Platelet-rich plasma (PRP) harnesses your body's own healing abilities to stimulate repair and regeneration of damaged tissue.  PRP is derived from your own blood, and with a quality PRP system, the platelets are concentrated to at least 6 times the levels found in blood.  After being injected into injured tissue, platelets release growth factors that direct and stimulate healing. 


The function of these growth factors has been well studied - development of new blood vessels that nourish healing tissue, recruitment of macrophages to remove damaged tissue, attraction of fibroblasts to the area to synthesize new collagen fibers - everything needed for healing is provided by platelets.  This is, in fact, how our bodies heal all injuries, which is why PRP is so effective.  PRP has been used for about 40 years and now has wide applications in many areas of medicine.


Some structures in our bodies, including tendons and ligaments, are made out of what is called "dense fibrous connective tissue."  They always have a poor blood supply and do not actually require much blood flow, since their metabolic rate is low.  When they become injured, however, the poor blood supply means that platelets are not brought to the injury to stimulate healing.  Tears and degeneration of tendons and ligaments can therefore be permanent, without proper intervention.  With PRP injection, we are doing what the body cannot do by itself - bring growth factors to the injury.


PRP is also useful in osteoarthritis (OA) and has been found to be superior to injections of hyaluronate (e.g., Synvisc).  In addition to growth factors, platelets contain compounds that decrease the type of inflammation that is typical of OA.  Since hyaluronate is only FDA-approved for knee OA and not for any other osteoarthritic joint in the body, PRP is a good treatment option.  The ability of PRP to decrease inflammatory damage is also useful in chronic nerve entrapments.  When viewed surgically, these nerves are swollen, irregular and red, and PRP treats this inflammatory damage.  


We use the Emcyte PurePRP II system from Accelerated Biologics,

which we believe to be the best available.  Many other systems do not

adequately increase the platelet concentration.  Emcyte Pure PRP II

provides an adequate concentration of platelets and a low quantity of

red blood cells.  Red blood cells (RBCs) are undesirable in a PRP

injection, as they increase inflammation and post-procedure pain. 
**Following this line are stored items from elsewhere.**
(** Start the containers that were stopped, keeping the error that ended it. *)
Definition restartColdContainersOnFailure (stopped : list string) (baseErr : error)
  : prog error :=
  match stopped with
  | [] => mret baseErr
  | _ =>
      r ← do_call client (StartContainers stopped);
      mret match r with
           | Ok _ => baseErr
           | Err e =>
               default baseErr (Aggregate op_sync External
                 "fileset sync failed and cold-mode service restart also failed"
                 [Some baseErr;
                  Some (wrap op_sync External e "restart cold-mode containers for fileset %s" [name])])
           end
  end.

(** The steps, with the stopped containers started again on every way out. *)
Definition sync_stopped (stopped : list string) : prog (option error) :=
  r ← sync_steps;
  match r with
  | Some e => e' ← restartColdContainersOnFailure stopped e; mret (Some e')
  | None =>
      match stopped with
      | [] => mret None
      | _ =>
          r ← do_call client (StartContainers stopped);
          mret match r with
               | Err e => Some (wrap op_sync External e
                                  "restart cold-mode containers for fileset %s" [name])
               | Ok _ => None
               end
      end
  end.
Definition mergeResourcePlan (dst src : ResourcePlan) : ResourcePlan :=
  mkPlan (rp_Volumes dst ++ rp_Volumes src) (rp_Networks dst ++ rp_Networks src)
    (append_lines (rp_Stacks dst) (rp_Stacks src))
    (append_lines (rp_Filesets dst) (rp_Filesets src))
    (rp_Containers dst ++ rp_Containers src).

(** Without a client nothing can be listed. *)
Definition no_docker (p : Planner) : bool :=
  bool_decide (pl_docker p = None) && negb (pl_factory p).

Definition BuildDestroyPlan `{MapRange} `{Schedule} (p : Planner) (cfg : Config)
  : prog (res Plan) :=
  let op := "planner.BuildDestroyPlan" in
  if no_docker p then mret (Err (New op Precondition "docker client not configured" [])) else
  r ← ExecuteAcrossContextsMode p cfg FailFast (fun rp contextName =>
        match getClientForContext p contextName with
        | None => mret (rp, Some (New op Precondition "docker client not available for context %s"
                                    [contextName]))
        | Some client =>
            r ← buildDestroyPlanForContext (GetAllFilesets cfg) (volumeToFileset cfg)
                  (newDestroyScope cfg) client contextName;
            mret match r with
                 | Ok localRP => (mergeResourcePlan rp localRP, None)
                 | Err e => (rp, Some e)
                 end
        end) empty_plan;
  mret match r with
       | (rp, None) => Ok (mkFullPlan ∅ (Some rp) None)
       | (_, Some e) => Err e
       end.

(** ** The destruction *)

Definition op_destroy : string := "planner.destroyContext".

(** Container names by project and service. *)
Definition group_containers (m : gmap string (gmap string (list string))) (it : PsBrief)
  : gmap string (gmap string (list string)) :=
  let services := default ∅ (m !! ps_Project it) in
  <[ps_Project it := <[ps_Service it := default [] (services !! ps_Service it) ++ [ps_Name it]]>
                       services]> m.

Section DestroyContext.
Context `{MapRange} `{Schedule}.
Context (client : DockerClient) (contextName : string) (v2f : gmap string string)
  (scope : destroyScope).

Definition remove_container (name : string) : prog (res unit) :=
  do_call client (RemoveContainer name true).
Definition container_failed (e : error) (name : string) : error :=
  wrap op_destroy External e "context %s: remove container %s" [contextName; name].

(** Orphans are removed at once; the others are grouped by project and service,
    and removed group by group. *)
Definition destroy_containers (errs : list (option error)) : prog (list (option error)) :=
  allContainers ← do_call client ListComposeContainersAll;
  let '(allContainers, errs) := match allContainers with
    | Ok cs => (cs, errs)
    | Err e => ([], errs ++ [Some (wrap op_destroy External e "context %s: list containers" [contextName])])
    end in
  errs ← remove_each remove_container container_failed errs
           (ps_Name <$> orphan_containers scope contextName allContainers);
  let byProjSvc := foldl group_containers ∅
    (filter (fun it => allowsStack scope contextName (ps_Project it) = true /\ ps_Project it <> "")
       allContainers) in
  remove_each remove_container container_failed errs
    (e ← map_range "stacks" byProjSvc; s ← map_range "services" e.2; s.2).

Definition destroy_networks (errs : list (option error)) : prog (list (option error)) :=
  if ds_targeted scope then mret errs else
  networks ← do_call client ListNetworks;
  match networks with
  | Err e => mret (errs ++ [Some (wrap op_destroy External e "context %s: list networks" [contextName])])
  | Ok networks =>
      remove_each (fun n => do_call client (RemoveNetwork n))
        (fun e n => wrap op_destroy External e "context %s: remove network %s" [contextName; n])
        errs networks
  end.

Definition destroy_volumes (errs : list (option error)) : prog (list (option error)) :=
  volumes ← do_call client ListVolumes;
  match volumes with
  | Err e => mret (errs ++ [Some (wrap op_destroy External e "context %s: list volumes" [contextName])])
  | Ok volumes =>
      remove_each (fun v => do_call client (RemoveVolume v))
        (fun e v => wrap op_destroy External e "context %s: remove volume %s" [contextName; v])
        errs (filter (fun v => ds_targeted scope = true -> is_Some (v2f !! v)) volumes)
  end.

Definition destroyContext : prog (option error) :=
  errs ← destroy_containers [];
  errs ← destroy_networks errs;
  errs ← destroy_volumes errs;
  mret (Aggregate op_destroy External
          (Sprintf "destroy for context %s failed for one or more resources" [contextName]) errs).
End DestroyContext.

Definition DestroyWithOptions `{MapRange} `{Schedule} (p : Planner) (cfg : Config)
    (opts : CleanupOptions) : prog (option error) :=
  if no_docker p then
    mret (Some (New "planner.Destroy" Precondition "docker client not configured" []))
  else
  r ← ExecuteAcrossContextsMode p cfg RunToCompletion (stateless (fun contextName =>
        match getClientForContext p contextName with
        | None => mret (Some (New "planner.Destroy" Precondition
                          "docker client not available for context %s" [contextName]))
        | Some client => destroyContext client contextName (volumeToFileset cfg)
                           (newDestroyScope cfg)
        end)) tt;
  mret (handleCleanupError r.2 opts).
All of our injections are ultrasound guided, so that every drop of your

PRP that we prepare reaches the injury.  Ultrasound guidance, coupled

with a detailed knowledge of anatomy, also allows us to avoid injuring

nerves and blood vessels when performing an injection.

PRP injection cuff tear.jpg



TENDON PARTIAL TEARS: rotator cuff, elbow (tennis elbow, golfer's elbow), and lateral hip (sometimes diagnosed as trochanteric bursitis)

CHRONIC LIGAMENT SPRAINS: ankle and elbow (ulnar collateral ligament)

TENDON DEGENERATION: as often occurs with chronic rotator cuff impingement and tendon overuse injuries

OSTEOARTHRITIS: Mild to moderate, all joints

CHRONIC NERVE ENTRAPMENT: carpal tunnel, cubital tunnel, common fibular nerve, greater occipital nerve, etc.

When there is a gap within injured tissue, such as a partial tendon or ligament tear, better results are obtained by injecting a filler into the gap.  The best material for this is your own adipose tissue (fat).  Fat grafts provide a scaffold upon which new tissue grows, and over a period of months, the fat is replaced by healthy collagen.  Dr. Adams has been using fat grafts since 2014 and has seen a dramatic improvement in his results with this technique.